El cisne negro (2010)

Black Swan

Lo bueno: ¿Qué puede ser más apoteósico y grandilocuente que el climax de “El lago de los cines”? Un Tchaikovsky by Clint Mansell. Es el compositor predilecto de Aronofsky, ha firmado todas su bandas sonoras, desde la primitiva y experimental PI hasta esta revisión en estupefacientes de la obra del clásico compositor ruso. Clint le asegura a Darren un score a la altura de las circunstancias, considerando que en este caso la música juega un rol clave en la narración de la historia, es una presencia constante y palpable. Mansell toma el clásico, y lo reformatea para vestirla acorde con esta bailarina de una compañía de ballet de nuestros días. Escuchen ustedes.

Lo malo: Aronofsky over the top, mal. Demasiado es demasiado, Darren. Ya parecías haber domado esos demonios tuyos en The Wrestler, tu obra maestra, pero en este Cisne los dejas volar nuevamente, libres y sin pudor. Solo puede existir un Requiem for a Dream, y tú lo sabes. Te defendí entonces, y lo seguiré haciendo, pero no vuelvas a los mismos efectismos. No lo necesitas.

Lo esperable: Las obsesiones de Aronofsky. La búsqueda de la perfección, la belleza última, la fórmula mágica que explique toda creación, el elixir de la vida eterna.

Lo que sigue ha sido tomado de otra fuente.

(** The position after [data]. *)
Record direct_at (w : DirectExtentWriter) (es : list Extent) (data : list Z) : Prop := {
  da_block_size : dw_block_size w = kBlockSize;
  da_extents : dw_extents w = es;
  da_data : zlen data = total (take (next_extent_index w) es) * kBlockSize + extent_bytes_written w;
  da_extent : forall e, es !! next_extent_index w = Some e -> 0 <= extent_bytes_written w < num_blocks e * kBlockSize;
  da_end : (length es <= next_extent_index w)%nat -> extent_bytes_written w = 0;
}.

Lemma extent_bytes n es i e : on_device n es -> n < 2 ^ 63 -> es !! i = Some e ->
  0 <= start_block e /\ 0 < num_blocks e /\ 0 <= start_block e * kBlockSize /\ 0 < num_blocks e * kBlockSize < 2 ^ 63
  /\ start_block e * kBlockSize + num_blocks e * kBlockSize <= n /\ start_block e <> kSparseHole.
Proof.
  intros Hes Hn Hi. destruct (Forall_lookup_1 _ _ _ _ Hes Hi) as [(? & ? & ?) ?]. unfold kBlockSize, kSparseHole in *. lia.
Qed.

Lemma direct_advance w n es data x e :
  direct_at w es data -> on_device n es -> n < 2 ^ 63 -> es !! next_extent_index w = Some e ->
  0 < zlen x <= num_blocks e * kBlockSize - extent_bytes_written w ->
  direct_at (if num_blocks e * kBlockSize - extent_bytes_written w =? zlen x
    then mkDirect kBlockSize 0 es (S (next_extent_index w))
    else mkDirect kBlockSize (extent_bytes_written w + zlen x) es (next_extent_index w)) es (data ++ x).
Proof.
  intros [Hbs Hex Hd He Hend] Hes Hn Hi Hx. specialize (He e Hi). destruct (Z.eqb_spec (num_blocks e * kBlockSize - extent_bytes_written w) (zlen x));
    split; cbn [dw_block_size dw_extents next_extent_index extent_bytes_written]; try done.
  - rewrite zlen_app, Hd, (take_S_r _ _ _ Hi), total_app. change (total [e]) with (num_blocks e + 0). lia.
  - intros e' He'. pose proof (extent_bytes _ _ _ _ Hes Hn He'). lia.
  - rewrite zlen_app, Hd. lia.
  - intros e' He'. rewrite Hi in He'. simplify_eq. lia.
  - intros Hl. apply lookup_lt_Some in Hi. lia.
Qed.

(** More bytes in the current extent. *)
Lemma direct_more w es data e y f0 :
  direct_at w es data -> on_device (zlen f0) es -> es !! next_extent_index w = Some e ->
  zlen y <= num_blocks e * kBlockSize - extent_bytes_written w ->
  write_at (fill_extents f0 es data) (start_block e * kBlockSize + extent_bytes_written w) y = fill_extents f0 es (data ++ y).
Proof.
  intros [_ _ Hd Hext _] Hes Hi Hy. specialize (Hext e Hi). apply list_elem_of_split_length in Hi as (pre & post & -> & Hl).
  rewrite Hl, take_app_length in Hd. symmetry. apply fill_extents_more; [done|done|lia|lia].
Qed.
Definition set_slots (x : Slots) s : DeltaPerformer :=
  mkPerformer _ _ x (download s) (metadata s) (progress s) (prefs_ s) (install_plan_ s) (payload_ s) (error_ s).
Definition set_download (x : Download) s : DeltaPerformer :=
  mkPerformer _ _ (slots s) x (metadata s) (progress s) (prefs_ s) (install_plan_ s) (payload_ s) (error_ s).
Definition set_metadata (x : Metadata) s : DeltaPerformer :=
  mkPerformer _ _ (slots s) (download s) x (progress s) (prefs_ s) (install_plan_ s) (payload_ s) (error_ s).
Definition set_progress (x : Progress) s : DeltaPerformer :=
  mkPerformer _ _ (slots s) (download s) (metadata s) x (prefs_ s) (install_plan_ s) (payload_ s) (error_ s).
Definition set_prefs (x : prefs_store) s : DeltaPerformer :=
  mkPerformer _ _ (slots s) (download s) (metadata s) (progress s) x (install_plan_ s) (payload_ s) (error_ s).
Definition set_plan (x : InstallPlan) s : DeltaPerformer :=
  mkPerformer _ _ (slots s) (download s) (metadata s) (progress s) (prefs_ s) x (payload_ s) (error_ s).
Definition set_payload (x : Payload) s : DeltaPerformer :=
  mkPerformer _ _ (slots s) (download s) (metadata s) (progress s) (prefs_ s) (install_plan_ s) x (error_ s).
Definition set_error (x : ErrorCode) s : DeltaPerformer :=
  mkPerformer _ _ (slots s) (download s) (metadata s) (progress s) (prefs_ s) (install_plan_ s) (payload_ s) x.

(** Calls on the descriptors; a descriptor that is not open cannot be used. *)
Definition on_target {A} (m : io FileDescriptor A) : io DeltaPerformer A := fun s =>
  match target_fd_ (slots s) with
  | None => Abort
  | Some (path, pos) =>
      match disk (slots s) !! path with
      | None => Abort
      | Some file =>
          match m (mkFd file pos) with
          | Ret (r, fd) => Ret (r, set_slots (mkSlots (<[path := fd_file fd]> (disk (slots s))) (source_fd_ (slots s)) (Some (path, fd_pos fd))) s)
          | Fail => Fail
          | Abort => Abort
          end
      end
  end.

Definition on_source {A} (m : io FileDescriptor A) : io DeltaPerformer A := fun s =>
  match source_fd_ (slots s) with
  | None => Abort
  | Some (path, pos) =>
      match disk (slots s) !! path with
      | None => Abort
      | Some file =>
          match m (mkFd file pos) with
          | Ret (r, fd) => Ret (r, set_slots (mkSlots (<[path := fd_file fd]> (disk (slots s))) (Some (path, fd_pos fd)) (target_fd_ (slots s))) s)
          | Fail => Fail
          | Abort => Abort
          end
      end
  end.

Definition discard (do_advance_offset : bool) (signed_hash_buffer_size : Z) (d : Download) : Download :=
  mkDownload _ [] (if do_advance_offset then u64 (buffer_offset_ d + zlen (buffer_ d)) else buffer_offset_ d)
    (Update (buffer_ d) (payload_hash_calculator_ d))
    (Update (take (Z.to_nat signed_hash_buffer_size) (buffer_ d)) (signed_hash_calculator_ d))
    (signatures_message_data_ d).

Definition DiscardBuffer (do_advance_offset : bool) (signed_hash_buffer_size : Z) : io DeltaPerformer () :=
  io_modify (fun s => set_download (discard do_advance_offset signed_hash_buffer_size (download s)) s).

(** ** Signatures *)

Definition kPrefsUpdateStateSignatureBlob : string := "update-state-signature-blob".

(** Whether the message was extracted. *)
Definition ExtractSignatureMessage : io DeltaPerformer bool := fun s =>
  let d := download s in
  let offset := default 0 (signatures_offset (manifest_ (metadata s))) in
  let size := default 0 (signatures_size (manifest_ (metadata s))) in
  if negb (bool_decide (signatures_message_data_ d = [])) || negb (buffer_offset_ d =? offset) || (zlen (buffer_ d) <? size)
  then Ret (Some false, s)
  else
    let message := take (Z.to_nat size) (buffer_ d) in
    let s := set_download (mkDownload _ (buffer_ d) (buffer_offset_ d) (payload_hash_calculator_ d) (signed_hash_calculator_ d) message) s in
    Ret (Some true, set_prefs (snd (SetString kPrefsUpdateStateSignatureBlob message (prefs_ s))) s).

Definition ExtractSignatureMessageFromOperation operation : io DeltaPerformer bool :=
  s ← io_get;
  let m := manifest_ (metadata s) in
  if negb (bool_decide (type_of operation = REPLACE)) || negb (bool_decide (is_Some (signatures_offset m)))
     || negb (default 0 (signatures_offset m) =? default 0 (data_offset operation))
  then mret false
  else if negb (bool_decide (is_Some (signatures_size m)) && (default 0 (signatures_size m) =? default 0 (data_length operation)))
  then mret false
  else ExtractSignatureMessage.

(** ** Data *)

(** The data of the operation are at the start of the buffer. *)
Definition data_at_front operation : io DeltaPerformer () :=
  s ← io_get;
  _ ← test_that (buffer_offset_ (download s) =? default 0 (data_offset operation));
  test_that (default 0 (data_length operation) <=? zlen (buffer_ (download s))).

Una búsqueda dolorosa, enfermiza, que dejará muertos y heridos, pero una búsqueda necesaria al fin. Así lo exige una vida monótona y cuadriculada que necesita esa dosis de drogas y sexo para despabilarse, sin medir consecuencias. Los excesos llegarán siempre y ahí estará la madre sobreprotectora para hacértelo notar. La que te corta las uñas, las alas, para no dejarte volar del nido. La que secretamente te envidia y extraña su juventud. La que quiere volver a vivir, a sentir, esta vez a través de sus hijos.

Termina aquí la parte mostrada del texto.